A 51-YEAR-OLD, right-handed man was in good health until he noted the abrupt onset of difficulty in walking. Later the same day, he experienced slurred speech, vertigo, dysphagia and hiccups. He visited a physician the following day because of coughing, and "bronchitis" was diagnosed. On the third day of illness, he developed drooling from the right side of his mouth and "numbness" over the left side of his body. He was admitted to a local hospital where "evidence of cerebellar and brainstem dysfunction" was noted. A contrast-enhanced cranial CT-scan and lumbar puncture were normal. Ten days later the patient was transferred to the Denver Veterans Administration Medical Center for further evaluation. His general physical examination was within normal limits, including examination of the heart and extracranial blood vessels. Mental status was normal. Multiple abnormalities of head and neck function were noted. Pain and temperature perceptions were diminished on the left side of the face. There was weakness of the entire right side of the face. Speech was dysarthric and on phonation the palate deviated to the left. His tongue deviated slightly to the right on protrusion.
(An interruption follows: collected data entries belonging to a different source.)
Lemma setupkvm_ok k l :
  kinv k l ->
  exists d k' l', setupkvm kend data k = Ok (d, k') /\ kinv k' l' /\
    (forall x, (forall p, p ∈ l -> ~ in_page p x) -> kram k' x = kram k x) /\
    (d = 0 /\ (forall p, p ∈ l' <-> p ∈ l) \/
     d ∈ l /\ uvm_ok (kram k') d l' /\ (forall p, p ∈ l <-> p ∈ l' \/ tabled (kram k') d p) /\
     (forall va, 0 <= va < 2 ^ 32 -> walk (kram k') d va = if va <? KERNBASE then 0 else kern_walk (kmap data) va)).
Proof.
  intros Hi. unfold setupkvm. destruct l as [|d l].
  { exists 0, k, []. destruct (Hi) as (Hc & _). simpl in Hc. unfold kalloc. rewrite Hc. simpl.
    split_and!; auto. }
  destruct (kalloc_pop kend k d l Hi) as [-> Hi1].
  assert (Hd : page_ok d) by (eapply kinv_page; [exact Hi|]; apply elem_of_cons; by left).
  assert (Hdl : d ∉ l) by (destruct Hi as (_ & Hnd & _); by inversion Hnd).
  destruct (Z.eqb_spec d 0) as [->|_]; [pose proof (page_ok_nonzero kend 0 Hd); lia|].
  change (DEVSPACE <? P2V PHYSTOP) with false. cbn [rbind].
  set (k1 := with_ram _ _).
  assert (Hout : forall x, ~ in_page d x -> kram k1 x = kram k x).
  { intros x Hx. simpl. unfold in_page, PGSIZE in *. rewrite memset_spec, mfill_out by lia. done. }
  assert (Hi2 : kinv k1 l).
  { apply (kinv_frame kend _ l _ Hi1).
    - apply byte_mem_memset; [apply Hi | unfold PGSIZE; lia].
    - intros u x Hu Hx. apply Hout. intros Hx'.
      eapply (page_sep kend u d x x); eauto; [eapply kinv_page; eauto | by intros ->]. }
  destruct (zero_dir (kram k1) d l Hd) as (Hpt & Hw0 & Htab0); auto.
  { intros x Hx. simpl. unfold in_page, PGSIZE in *. rewrite memset_spec, mfill_in by lia. done. }
  destruct (setupkvm_loop_ok d (kmap data) KERNBASE k1 l Hi2 Hpt kmap_ok) as (r & k' & l' & -> & Hres);
    [lia | intros; apply Hw0 |].
  exists r, k', l'. split; [done|]. destruct Hres as [(-> & G & Hw)|(-> & Hi' & Hl' & Hf')].
  - assert (Htab : forall p, p ∈ d :: l <-> p ∈ l' \/ tabled (kram k') d p).
    { intros p. rewrite (gr_tab _ _ _ _ _ _ G), Htab0, elem_of_cons. pose proof (gr_sub _ _ _ _ _ _ G p).
      destruct (decide (p ∈ l')); naive_solver. }
    split_and!; [apply G | |right].
    + intros x Hx. rewrite (gr_frame _ _ _ _ _ _ G); [apply Hout, Hx; apply elem_of_cons; by left|].
      intros p Hp. apply Hx, Htab. by right.
    + assert (Hlow : forall va, 0 <= va < 2 ^ 32 -> va < KERNBASE -> walk (kram k') d va = 0).
      { intros va Hva Hlt. rewrite Hw by done. rewrite Hw0. destruct (Z.ltb_spec va KERNBASE); [done | lia]. }
      split_and!; [apply elem_of_cons; by left | | exact Htab |].
      * apply uvm_ok_empty; [apply G|]. intros va Hva. rewrite Hlow by (unfold KERNBASE in *; lia). done.
      * intros va Hva. rewrite Hw by done. by rewrite Hw0.
  - split_and!; auto.
    + intros x Hx. rewrite Hf'; [apply Hout, Hx; apply elem_of_cons; by left|].
      intros p Hp. apply Hx. apply Hl' in Hp. rewrite Htab0 in Hp. apply elem_of_cons. naive_solver.
    + left. split; [done|]. intros p. rewrite Hl', Htab0, elem_of_cons. naive_solver.
Qed.
End data.
End user.
Lemma spinlock_mutex_witness :
  let s := lsys_init (mk_spinlock 0 None []) (fun _ => mk_cpu 0 false true) in
  let s' := mk_lsys (ls_lock s) (upd (ls_cpu s) 2 (mk_cpu 1 true false)) (upd (ls_pc s) 2 PCheck) in
  (forall i j, owns (ls_pc s' i) = true -> owns (ls_pc s' j) = true -> i = j) /\
  (forall i, ls_pc s' i <> PIdle -> eflags_if (ls_cpu s' i) = false) /\
  (forall i, exists lk' c p, micro (fun _ => 0) 0 i (ls_lock s') (ls_cpu s' i) (ls_pc s' i) = Ok (lk', c, p)).
Proof.
  intros s s'. apply (spinlock_mutex (fun _ => 0) 0 (mk_spinlock 0 None []) (fun _ => mk_cpu 0 false true) s').
  - intros i. split; simpl; [lia | lia].
  - eapply rtc_once, (lstep_micro (fun _ => 0) 0 s 2). reflexivity.
Defined.

(** ** Sleep locks

    [sl_pid] is the pid field; [Blocked] is the call that goes to [sleep(lk,
    &lk->lk)].  The spin lock inside makes each call one critical section, up
    to the [sleep], which releases it. *)
Record sleeplock := mk_sleeplock { sl_locked : bool; sl_pid : Z }.

Definition initsleeplock : sleeplock := mk_sleeplock false 0.

Definition acquiresleep (pid : Z) (lk : sleeplock) : res sleeplock :=
  if sl_locked lk then Blocked else Ok (mk_sleeplock true pid).

Definition releasesleep (lk : sleeplock) : sleeplock := mk_sleeplock false 0.

Definition holdingsleep (pid : Z) (lk : sleeplock) : bool := sl_locked lk && (sl_pid lk =? pid).

(** What a process is doing with the lock. *)
Inductive sproc := SOut | SAsleep | SIn.

Record ssys := mk_ssys { ss_lock : sleeplock; ss_proc : Z -> sproc }.

Definition zupd (f : Z -> sproc) (p : Z) (x : sproc) : Z -> sproc := fun q => if q =? p then x else f q.

(** [wakeup(lk)]: every process asleep on the lock becomes runnable and runs
    the [while] test again. *)
Definition wake_all (f : Z -> sproc) : Z -> sproc :=
  fun q => match f q with SAsleep => SOut | x => x end.

Inductive sstep : ssys -> ssys -> Prop :=
| ss_take s p lk :
    ss_proc s p = SOut -> acquiresleep p (ss_lock s) = Ok lk -> sstep s (mk_ssys lk (zupd (ss_proc s) p SIn))
| ss_sleep s p :
    ss_proc s p = SOut -> acquiresleep p (ss_lock s) = Blocked -> sstep s (mk_ssys (ss_lock s) (zupd (ss_proc s) p SAsleep))
| ss_release s p :
    ss_proc s p = SIn -> sstep s (mk_ssys (releasesleep (ss_lock s)) (wake_all (zupd (ss_proc s) p SOut)))
| ss_killed s p :      (* kill() makes a sleeper runnable; it tests the lock again *)
    ss_proc s p = SAsleep -> sstep s (mk_ssys (ss_lock s) (zupd (ss_proc s) p SOut)).

Definition sleep_inv (s : ssys) : Prop :=
  (forall p, ss_proc s p = SIn <-> holdingsleep p (ss_lock s) = true) /\
  (sl_locked (ss_lock s) = false -> forall p, ss_proc s p <> SAsleep).
(* ===== verification/ProcSpec.v ===== *)
(** * Process-table invariants (src/proc.c)

    [kstep] is one critical section of a running process or of the scheduler.
    [ptable_ok] is the invariant of every reachable process table: the parent
    links form a tree rooted at init whose inner nodes are live processes,
    scheduled processes have their stack and page directory, no process sleeps
    in [wait] while it has a zombie child and, until the pid counter wraps,
    process ids are positive and distinct. *)

From S2P Require Import Prelude Layout StringLib Kalloc Pipe Blocks Balloc Fs File Vm Proc.

Definition alive (x : proc) : bool :=
  match p_state x with SLEEPING | RUNNABLE | RUNNING => true | _ => false end.
Definition used (x : proc) : bool :=
  match p_state x with SLEEPING | RUNNABLE | RUNNING | ZOMBIE => true | _ => false end.

(** Asleep in its own [wait()]. *)
Definition waiting (k : kern) (p : nat) : Prop :=
  p_state (proc_at k p) = SLEEPING /\ p_chan (proc_at k p) = Some (ChProc p).

(** [fresh] says that the pid counter has not wrapped: process ids are
    promised to be positive and distinct only then ([allocproc] increments an
    int without looking for ids in use). *)
Record ptable_ok (fresh : bool) (k : kern) : Prop := mk_ptable_ok {
  pt_init : exists i, initproc k = Some i /\ alive (proc_at k i) = true /\ p_parent (proc_at k i) = None;
  pt_tree : forall p, used (proc_at k p) = true -> initproc k = Some p \/
            exists q, p_parent (proc_at k p) = Some q /\ q <> p /\ alive (proc_at k q) = true;
  pt_free : forall p, used (proc_at k p) = false -> p_state (proc_at k p) = UNUSED /\ p_parent (proc_at k p) = None;
  pt_mem : forall p, used (proc_at k p) = true -> p_kstack (proc_at k p) <> 0 /\ p_pgdir (proc_at k p) <> 0;
  pt_pid : fresh = true -> forall p, used (proc_at k p) = true -> 0 < p_pid (proc_at k p) < nextpid k;
  pt_pids : fresh = true -> forall p q, used (proc_at k p) = true -> used (proc_at k q) = true ->
            p_pid (proc_at k p) = p_pid (proc_at k q) -> p = q;
  pt_chan : forall p q, p_state (proc_at k p) = SLEEPING -> p_chan (proc_at k p) = Some (ChProc q) -> q = p;
  pt_wait : forall p q, waiting k p -> p_parent (proc_at k q) = Some p -> p_state (proc_at k q) <> ZOMBIE
}.

(** ** Table updates *)

Lemma proc_at_map k f p : f no_proc = no_proc ->
  nth p (map f (ptable k)) no_proc = f (proc_at k p).
Proof. intros H. unfold proc_at. rewrite <- H at 1. apply map_nth. Qed.

Lemma proc_at_upd_ne k p f q : q <> p -> proc_at (upd_proc k p f) q = proc_at k q.
Proof.
  intros H. unfold proc_at, upd_proc, set_proc. cbn [ptable].
  rewrite !nth_lookup. by rewrite list_lookup_insert_ne by done.
Qed.

Lemma proc_at_upd k p f : (p < length (ptable k))%nat -> proc_at (upd_proc k p f) p = f (proc_at k p).
Proof.
  intros H. unfold upd_proc, set_proc. unfold proc_at at 1. cbn [ptable].
  rewrite nth_lookup, list_lookup_insert_eq by done. done.
Qed.

Lemma proc_at_out k p : (length (ptable k) <= p)%nat -> proc_at k p = no_proc.
Proof. intros H. unfold proc_at. by apply nth_overflow. Qed.

Lemma used_in k p : used (proc_at k p) = true -> (p < length (ptable k))%nat.
Proof.
  intros H. destruct (decide (p < length (ptable k))%nat); [done|].
  rewrite proc_at_out in H by lia. done.
Qed.

Lemma alive_used x : alive x = true -> used x = true.
Proof. unfold alive, used. by destruct (p_state x). Qed.

Lemma alive_in k p : alive (proc_at k p) = true -> (p < length (ptable k))%nat.
Proof. intros H. by apply used_in, alive_used. Qed.

Lemma length_upd k p f : length (ptable (upd_proc k p f)) = length (ptable k).
Proof. unfold upd_proc, set_proc. cbn [ptable]. by rewrite length_insert. Qed.

(** The fields the invariant reads. *)
Definition view (x : proc) : procstate * option nat * option wchan * Z * Z * Z :=
  (p_state x, p_parent x, p_chan x, p_kstack x, p_pgdir x, p_pid x).

Definition same_view (k k' : kern) (p : nat) : Prop := view (proc_at k' p) = view (proc_at k p).

Lemma view_inv x y : view x = view y ->
  p_state x = p_state y /\ p_parent x = p_parent y /\ p_chan x = p_chan y /\ p_kstack x = p_kstack y /\
  p_pgdir x = p_pgdir y /\ p_pid x = p_pid y /\ used x = used y /\ alive x = alive y.
Proof. unfold view, used, alive. intros E. inversion E as [[E1 E2 E3 E4 E5 E6]]. rewrite E1. auto 10. Qed.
There was a right Horner's syndrome. Strength was normal in all extremities. Pain and temperature perceptions were diminished over the left side of the body. Joint position and vibratory sensations were intact in the legs. Movement of the right upper extremity was ataxic. Gait was wide-based and marked by a tendency to fall to the right. Muscle stretch reflexes were normal, and plantar responses were flexor. The illness was complicated by recurrent aspiration pneumonitis and adult respiratory distress syndrome. Hypoxemia, hypotension and gastrointestinal hemorrhage developed, culminating in the patient's death 4 weeks after the onset of his symptoms.